Barred owls are, in a way, the Terminator of owls, built to win out in a human-influenced world. Where spotted owls are picky eaters–dining chiefly on flying squirrels, wood rats and tree voles–barred owls will eat anything from frogs to mice. Spotted owls are wary of people and stick largely to old growth. Barred owls will live in forested suburbs and have been known to dive-bomb unsuspecting joggers. Biologists suspect barred owls outcompete the smaller spotted owls by pushing them out of territory and dominating resources such as food. “They’re an amazing bird,” Wiens says of the barred owls. “But they’re basically vicious predators.”
So Wiens and a team of federal, tribal, university and private industry scientists set out to see if they could help the spotted owl fight back. With backing from federal land management agencies and the U.S. Fish and Wildlife Service (USFWS)–the agency in charge of protecting the spotted owl–the researchers selected five swathes of forest in Washington, Oregon and California that were home to both spotted owls and barred owls. Each of the five areas was divided into sections. In some sections, the owls were left to themselves. But in comparable nearby forest, hired hunters lured barred owls within range and killed them. Between 2009 and 2019, they shot 2,485 barred owls. At the same time, they tracked the fate of nearly 1,500 spotted owls marked with leg bands.
The results, says Wiens, were striking. In places where barred owls were shot, spotted owl numbers held steady, dropping just .2% a year over the ten years. In adjacent land without the hunting, spotted owls numbers fell by 12% each year, according to results published Monday in the Proceedings of the National Academy of Sciences. “The spotted owls that were in those areas where we removed barred owls, were able to retain our territories and remain there,” says Wiens. “In areas where we weren’t doing owl removal, the spotted owls were just disappearing very quickly.”
It’s not all good news for the spotted owls, however. While their numbers stabilized, researchers did not see strong evidence of new owls arriving, either as immigrants or the offspring of resident owls. It’s possible that the study didn’t last long enough for the new birds to appear, says Wiens. Or in some places the spotted owl numbers could be so low they will struggle to bounce back. “It’s an alarming finding,” says Wiens. “Without numbers coming into those populations, those birds eventually get old and die.”

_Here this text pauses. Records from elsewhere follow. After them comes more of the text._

(* ===== verification/Mortal.v ===== *)
(** A process that can be killed at any moment, also in the middle of a request.

    A [Mortal] operating system or database has a number of calls left.  A call that finds some
    left is the real call; after the last one nothing happens any more: every call fails and
    changes nothing, which is all that the disk can tell about a process that has been killed.
    What the program still does inside of itself after that point is of no consequence.

    Mortal systems satisfy the laws of the systems under them, so that every theorem that is
    about any system, with calls that may fail at any time, is about killed processes too.  And
    while there are calls left, a process on mortal systems is the process on the real ones: an
    instance of the simulations of Simulation.v, which hold of every function that makes calls. *)
From S2P Require Import Prelude GoStrings GoPath Stats Types DirEntries Sql Sqlite Kernel.
From S2P Require Import Syscalls Metadata Md5 Content Fs Remote Session Loop.
#[local] Open Scope Z_scope.

Record Mortal (X : Type) : Type := { mt_state : X; mt_left : nat }.
Arguments mt_state {X} m.
Arguments mt_left {X} m.
Arguments Build_Mortal {X} _ _.

(** One call, and what it delivers when there is none left. *)
Definition while_alive {X A} (dead : outcome A) (call : GoM X A) : GoM (Mortal X) A := λ s,
  match mt_left s with
  | O => (dead, s)
  | S n => let '(o, s') := call (mt_state s) in (o, {| mt_state := s'; mt_left := n |})
  end.

Lemma while_alive_cases {X A} (dead : outcome A) (call : GoM X A) s :
  while_alive dead call s = (dead, s) ∨
  ∃ n, while_alive dead call s =
         ((call (mt_state s)).1, {| mt_state := (call (mt_state s)).2; mt_left := n |}).
Proof.
  unfold while_alive. destruct (mt_left s) as [|n]; [by left|right].
  exists n. by destruct (call (mt_state s)).
Qed.

Lemma mortal_call_state {X A} (dead : outcome A) (call : GoM X A) s :
  (while_alive dead call s).2 = s ∨
  ∃ left, (while_alive dead call s).2 = {| mt_state := (call (mt_state s)).2; mt_left := left |}.
Proof. destruct (while_alive_cases dead call s) as [->|[n ->]]; eauto. Qed.

(** * Mortal operating systems *)

Definition dead_call {A} (op path : string) : outcome A := Err (EPath op path EIO).

#[export] Instance Mortal_kernel {OS} `{Kernel OS} : Kernel (Mortal OS) := {|
  os_Lstat p := while_alive (dead_call "lstat" p) (os_Lstat p);
  os_Mkdir p mode := while_alive (dead_call "mkdir" p) (os_Mkdir p mode);
  os_Open p := while_alive (dead_call "open" p) (os_Open p);
  os_Readlink p := while_alive (dead_call "readlink" p) (os_Readlink p);
  os_Remove p := while_alive (dead_call "remove" p) (os_Remove p);
  os_Rename p q := while_alive (dead_call "rename" p) (os_Rename p q);
  os_TempFile dir prefix := while_alive (dead_call "open" dir) (os_TempFile dir prefix);
  file_Read f n :=
    while_alive (Ret ([], Some (EPath "read" (f_name f) EIO))) (file_Read f n);
  file_ReadAt f n off :=
    while_alive (Ret ([], Some (EPath "read" (f_name f) EIO))) (file_ReadAt f n off);
  file_Write f data :=
    while_alive (Ret (0%nat, Some (EPath "write" (f_name f) EIO))) (file_Write f data);
  file_Readdir f := while_alive (dead_call "readdir" (f_name f)) (file_Readdir f);
  file_Close f := while_alive (dead_call "close" (f_name f)) (file_Close f);
|}.

#[export] Instance Mortal_view {OS} `{KernelView OS} : KernelView (Mortal OS) := {|
  is_local := is_local;
  os_local s := os_local (mt_state s);
  os_stream s := os_stream (mt_state s);
  os_image s := os_image (mt_state s);
  os_writable s := os_writable (mt_state s);
|}.

Ltac mortal_call law :=
  cbn [os_Lstat os_Mkdir os_Open os_Readlink os_Remove os_Rename os_TempFile file_Read
               file_ReadAt file_Write file_Readdir file_Close Mortal_kernel];
  match goal with
  | |- context [while_alive ?dead ?call ?s] =>
      destruct (while_alive_cases dead call s) as [->|[left ->]];
        [|pose proof law as Hlaw; by destruct (call (mt_state s))]
  end; simpl.

#[export] Instance Mortal_laws {OS} `{KernelLaws OS} : KernelLaws (Mortal OS).
Proof.
  split.
  - intros p s. mortal_call (Lstat_spec p (mt_state s)). done.
  - intros p m s. mortal_call (Mkdir_spec p m (mt_state s)). done.
  - intros p s. mortal_call (Open_spec p (mt_state s)). done.
  - intros p s. mortal_call (Readlink_spec p (mt_state s)). done.
  - intros p s. mortal_call (Remove_spec p (mt_state s)). done.
  - intros p q s. mortal_call (Rename_spec p q (mt_state s)). done.
  - intros dir prefix s. mortal_call (TempFile_spec dir prefix (mt_state s)). by auto.
  - intros f n s. mortal_call (Read_spec f n (mt_state s)). split_and!; [done..|].
    do 2 eexists. split_and!; [done|simpl; lia|done|].
    intros c Hc. exists c. split_and!; [done|by rewrite insert_id|done].
  - intros f n off s. mortal_call (ReadAt_spec f n off (mt_state s)). split; [done|].
    do 2 eexists. split_and!; [done|simpl; lia|]. by intros c _ _ [|].
  - intros f data s. mortal_call (Write_spec f data (mt_state s)). split_and!; [done..|].
    do 2 eexists. split_and!; [done|lia|done|].
    intros p c _ Hp. by rewrite app_nil_r, insert_id.
  - intros f s. mortal_call (Readdir_spec f (mt_state s)). done.
  - intros f s. mortal_call (Close_spec f (mt_state s)). done.
Qed.

#[export] Instance Mortal_remote {OS} `{RemoteView OS} : RemoteView (Mortal OS) :=
  {| remote_tree s := remote_tree (mt_state s) |}.

(** Whatever call it is, a mortal system does it or does nothing. *)
Lemma mortal_kernel_call {OS} `{Kernel OS} c (s : Mortal OS) :
  (kernel_call c s).2 = s ∨
  ∃ left, (kernel_call c s).2 = {| mt_state := (kernel_call c (mt_state s)).2; mt_left := left |}.
Proof.
  destruct c; cbn [kernel_call]; rewrite ?dropped_state; apply mortal_call_state.
Qed.

Lemma while_alive_ret {X A} (dead : outcome A) (call : GoM X A) s a s' :
  (∀ a, dead ≠ Ret a) → while_alive dead call s = (Ret a, s') →
  call (mt_state s) = (Ret a, mt_state s').
Proof.
  intros Hd E. destruct (while_alive_cases dead call s) as [E'|[left E']]; rewrite E' in E.
  - injection E as E _. by destruct (Hd a).
  - injection E as <- <-. by destruct (call (mt_state s)).
Qed.

Lemma dead_call_ret {A} op path (a : A) : dead_call op path ≠ Ret a.
Proof. done. Qed.

#[export] Instance Mortal_remote_laws {OS} `{KernelLaws OS, !RemoteView OS, !RemoteLaws OS} :
  RemoteLaws (Mortal OS).
Proof.
  split.
  - intros c s. destruct (mortal_kernel_call c s) as [->|[left ->]]; [done|].
    exact (tree_kept (OS := OS) c (mt_state s)).
  - intros c s fd x Hc Hx. destruct (mortal_kernel_call c s) as [->|[left ->]]; [done|].
    exact (image_kept (OS := OS) c (mt_state s) fd x Hc Hx).
  - intros p s f s' E. apply while_alive_ret in E; [|apply dead_call_ret]. exact (Open_fresh (OS := OS) _ _ _ _ E).
  - intros dir prefix s f s' E. apply while_alive_ret in E; [|apply dead_call_ret].
    exact (TempFile_fresh (OS := OS) _ _ _ _ _ E).
  - intros p s Hp. cbn [os_Lstat Mortal_kernel].
    destruct (while_alive_cases (dead_call "lstat" p) (os_Lstat p) s) as [->|[left ->]]; [done|].
    exact (remote_Lstat (OS := OS) p (mt_state s) Hp).
  - intros p s t s' Hp E. apply while_alive_ret in E; [|apply dead_call_ret].
    exact (remote_Readlink (OS := OS) _ _ _ _ Hp E).
  - intros p s f s' info c Hp E Ht. apply while_alive_ret in E; [|apply dead_call_ret].
    exact (remote_Open (OS := OS) _ _ _ _ _ _ Hp E Ht).
  - intros p s f s' l s'' info l' Hp E1 E2 Ht.
    apply while_alive_ret in E1; [|apply dead_call_ret].
    apply while_alive_ret in E2; [|apply dead_call_ret].
    exact (remote_Readdir (OS := OS) _ _ _ _ _ _ _ _ Hp E1 E2 Ht).
Qed.

(** * Mortal databases *)

(** SQLITE_INTERRUPT. *)
Definition dead_statement {A} : outcome A := Err (ESqlite 9).

#[export] Instance Mortal_engine {DB} `{SqlEngine DB} : SqlEngine (Mortal DB) := {|
  db_rows d := db_rows (mt_state d);
  db_affinity := db_affinity;
  db_exec st := while_alive dead_statement (db_exec st);
  db_query q := while_alive dead_statement (db_query q);
|}.

#[export] Instance Mortal_affinity {DB} `{AffinityLaws DB} : AffinityLaws (Mortal DB).
Proof.
  split.
  - exact (affinity_text (DB := DB)).
  - exact (affinity_int (DB := DB)).
  - exact (affinity_real (DB := DB)).
  - exact (affinity_not_null (DB := DB)).
Qed.

#[export] Instance Mortal_sql_laws {DB} `{SqlLaws DB} : SqlLaws (Mortal DB).
Proof.
  split.
  - apply _.
  - intros st d. cbn [db_exec Mortal_engine].
    destruct (while_alive_cases dead_statement (db_exec st) d) as [->|[left ->]]; [done|].
    pose proof (exec_spec st (mt_state d)) as Hs. by destruct (db_exec st (mt_state d)).
  - intros q d. cbn [db_query Mortal_engine].
    destruct (while_alive_cases dead_statement (db_query q) d) as [->|[left ->]]; [done|].
    pose proof (query_spec q (mt_state d)) as Hs. by destruct (db_query q (mt_state d)).
Qed.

The new research will become a factor in how the U.S. Fish and Wildlife Service decides to try to revive spotted owls. It is a fraught decision. Some have raised ethical concerns about killing thousands of owls to protect other owls. Meanwhile, some environmentalists have objected that while federal officials point the finger at barred owls, they move ahead with plans to allow more logging on Northwest forests (The Biden Administration just moved to withdraw one of the most contentious plans).
The agency “is currently in the early stages of developing a Barred Owl Management Strategy to address the threat to northern and California spotted owls,” agency officials stated in a prepared statement. “This strategy will consider all approaches including lethal removal.”
Meanwhile, further south, guns are starting up over yet another owl conflict. In California’s Sierra Nevada Mountains, biologists are studying whether shooting barred owls will help protect the California spotted owl–a species being considered for federal protection–from suffering a fate similar to its northern neighbor.
Wiens, et. al. “Invader removal triggers competitive release in a threatened avian predator.” Proceedings of the National Academy of Sciences. July. 2021.